BEGIN Given information

(** * Data-quality checks of [backend.py] and [dq.py]

    A shallow embedding of the detectors (missing values, type mismatches,
    duplicate rows, pattern-invalid values, consistency rules) and of the
    JSON normaliser, followed by the properties of the specification that
    they satisfy or miss.

    Conventions.
    - A Python [float] is an IEEE-754 value, [spec_float] of the standard
      library; arithmetic on it is binary64 arithmetic with rounding to
      nearest even ([SFdiv 53 1024], [SFmul 53 1024]).
    - A Python exception that [except Exception] can catch is [Raise msg],
      where [msg] is what [str(e)] gives.
    - A Python dict is an association list in insertion order.
    - A pandas DataFrame is the list of its columns, with the default
      0-based index; library calls on it ([isnull], [duplicated], [apply],
      [astype(str)], [str.match], [value_counts]) are given by what they
      compute on that list.
    - What the environment decides is a parameter of the definitions:
      the [repr] of a float, the parser of [pandas.to_numeric], what
      [astype(str)] does to a missing cell (it changed with pandas 3),
      what [re.match] finds for a compiled pattern, [==] of objects of
      other types than the built-in scalars, and the room that the
      stack leaves to a recursion. *)

From Stdlib Require Import ZArith List String Ascii Bool Arith Lia Sorted.
From Stdlib Require Import Permutation.
From Stdlib Require Import Floats.SpecFloat.
From Stdlib Require Import DecimalString.
Import ListNotations.

Set Implicit Arguments.

(* ================================================================== *)
(** * Python values *)
(* ================================================================== *)

(** ** Exceptions *)

Inductive exc (A : Type) : Type :=
| Ret (a : A)
| Raise (msg : string).

Arguments Ret {A} a.
Arguments Raise {A} msg.

Definition bind {A B : Type} (m : exc A) (k : A -> exc B) : exc B :=
  match m with
  | Ret a => k a
  | Raise msg => Raise msg
  end.

Declare Scope exc_scope.
Delimit Scope exc_scope with exc.
Notation "x <- m ;; k" := (bind m (fun x => k))
  (at level 61, m at next level, right associativity) : exc_scope.

(** [[f(x) for x in l]]: the elements are evaluated from left to right and
    the first exception ends the evaluation. *)
Section MapM.
Variables (A B : Type) (f : A -> exc B).

Fixpoint mapM (l : list A) : exc (list B) :=
  match l with
  | [] => Ret []
  | x :: t =>
      match f x with
      | Raise msg => Raise msg
      | Ret y =>
          match mapM t with
          | Raise msg => Raise msg
          | Ret ys => Ret (y :: ys)
          end
      end
  end.
End MapM.

(** ** Floats *)

Definition float : Type := spec_float.

Module PyFloat.

Definition prec : Z := 53.
Definition emax : Z := 1024.

Definition nan : float := S754_nan.
Definition inf : float := S754_infinity false.
Definition neg_inf : float := S754_infinity true.

(** [math.isnan], [numpy.isnan] *)
Definition isnan (x : float) : bool :=
  match x with S754_nan => true | _ => false end.

(** [math.isinf], [numpy.isinf] *)
Definition isinf (x : float) : bool :=
  match x with S754_infinity _ => true | _ => false end.

(** [x > 0] *)
Definition gt0 (x : float) : bool :=
  match x with
  | S754_infinity s => negb s
  | S754_finite s _ _ => negb s
  | S754_zero _ | S754_nan => false
  end.

(** Conversion of an integer to binary64, rounding to nearest even. *)
Definition of_Z (z : Z) : float := binary_normalize prec emax z 0 false.

Definition div : float -> float -> float := SFdiv prec emax.
Definition mul : float -> float -> float := SFmul prec emax.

END Given information

Once you have read the data, reproduce all of it exactly.

▶ Response area
(** * Data-quality checks of [backend.py] and [dq.py]

    A shallow embedding of the detectors (missing values, type mismatches,
    duplicate rows, pattern-invalid values, consistency rules) and of the
    JSON normaliser, followed by the properties of the specification that
    they satisfy or miss.

    Conventions.
    - A Python [float] is an IEEE-754 value, [spec_float] of the standard
      library; arithmetic on it is binary64 arithmetic with rounding to
      nearest even ([SFdiv 53 1024], [SFmul 53 1024]).
    - A Python exception that [except Exception] can catch is [Raise msg],
      where [msg] is what [str(e)] gives.
    - A Python dict is an association list in insertion order.
    - A pandas DataFrame is the list of its columns, with the default
      0-based index; library calls on it ([isnull], [duplicated], [apply],
      [astype(str)], [str.match], [value_counts]) are given by what they
      compute on that list.
    - What the environment decides is a parameter of the definitions:
      the [repr] of a float, the parser of [pandas.to_numeric], what
      [astype(str)] does to a missing cell (it changed with pandas 3),
      what [re.match] finds for a compiled pattern, [==] of objects of
      other types than the built-in scalars, and the room that the
      stack leaves to a recursion. *)

From Stdlib Require Import ZArith List String Ascii Bool Arith Lia Sorted.
From Stdlib Require Import Permutation.
From Stdlib Require Import Floats.SpecFloat.
From Stdlib Require Import DecimalString.
Import ListNotations.

Set Implicit Arguments.

(* ================================================================== *)
(** * Python values *)
(* ================================================================== *)

(** ** Exceptions *)

Inductive exc (A : Type) : Type :=
| Ret (a : A)
| Raise (msg : string).

Arguments Ret {A} a.
Arguments Raise {A} msg.

Definition bind {A B : Type} (m : exc A) (k : A -> exc B) : exc B :=
  match m with
  | Ret a => k a
  | Raise msg => Raise msg
  end.

Declare Scope exc_scope.
Delimit Scope exc_scope with exc.
Notation "x <- m ;; k" := (bind m (fun x => k))
  (at level 61, m at next level, right associativity) : exc_scope.

(** [[f(x) for x in l]]: the elements are evaluated from left to right and
    the first exception ends the evaluation. *)
Section MapM.
Variables (A B : Type) (f : A -> exc B).

Fixpoint mapM (l : list A) : exc (list B) :=
  match l with
  | [] => Ret []
  | x :: t =>
      match f x with
      | Raise msg => Raise msg
      | Ret y =>
          match mapM t with
          | Raise msg => Raise msg
          | Ret ys => Ret (y :: ys)
          end
      end
  end.
End MapM.

(** ** Floats *)

Definition float : Type := spec_float.

Module PyFloat.

Definition prec : Z := 53.
Definition emax : Z := 1024.

Definition nan : float := S754_nan.
Definition inf : float := S754_infinity false.
Definition neg_inf : float := S754_infinity true.

(** [math.isnan], [numpy.isnan] *)
Definition isnan (x : float) : bool :=
  match x with S754_nan => true | _ => false end.

(** [math.isinf], [numpy.isinf] *)
Definition isinf (x : float) : bool :=
  match x with S754_infinity _ => true | _ => false end.

(** [x > 0] *)
Definition gt0 (x : float) : bool :=
  match x with
  | S754_infinity s => negb s
  | S754_finite s _ _ => negb s
  | S754_zero _ | S754_nan => false
  end.

(** Conversion of an integer to binary64, rounding to nearest even. *)
Definition of_Z (z : Z) : float := binary_normalize prec emax z 0 false.

Definition div : float -> float -> float := SFdiv prec emax.
Definition mul : float -> float -> float := SFmul prec emax.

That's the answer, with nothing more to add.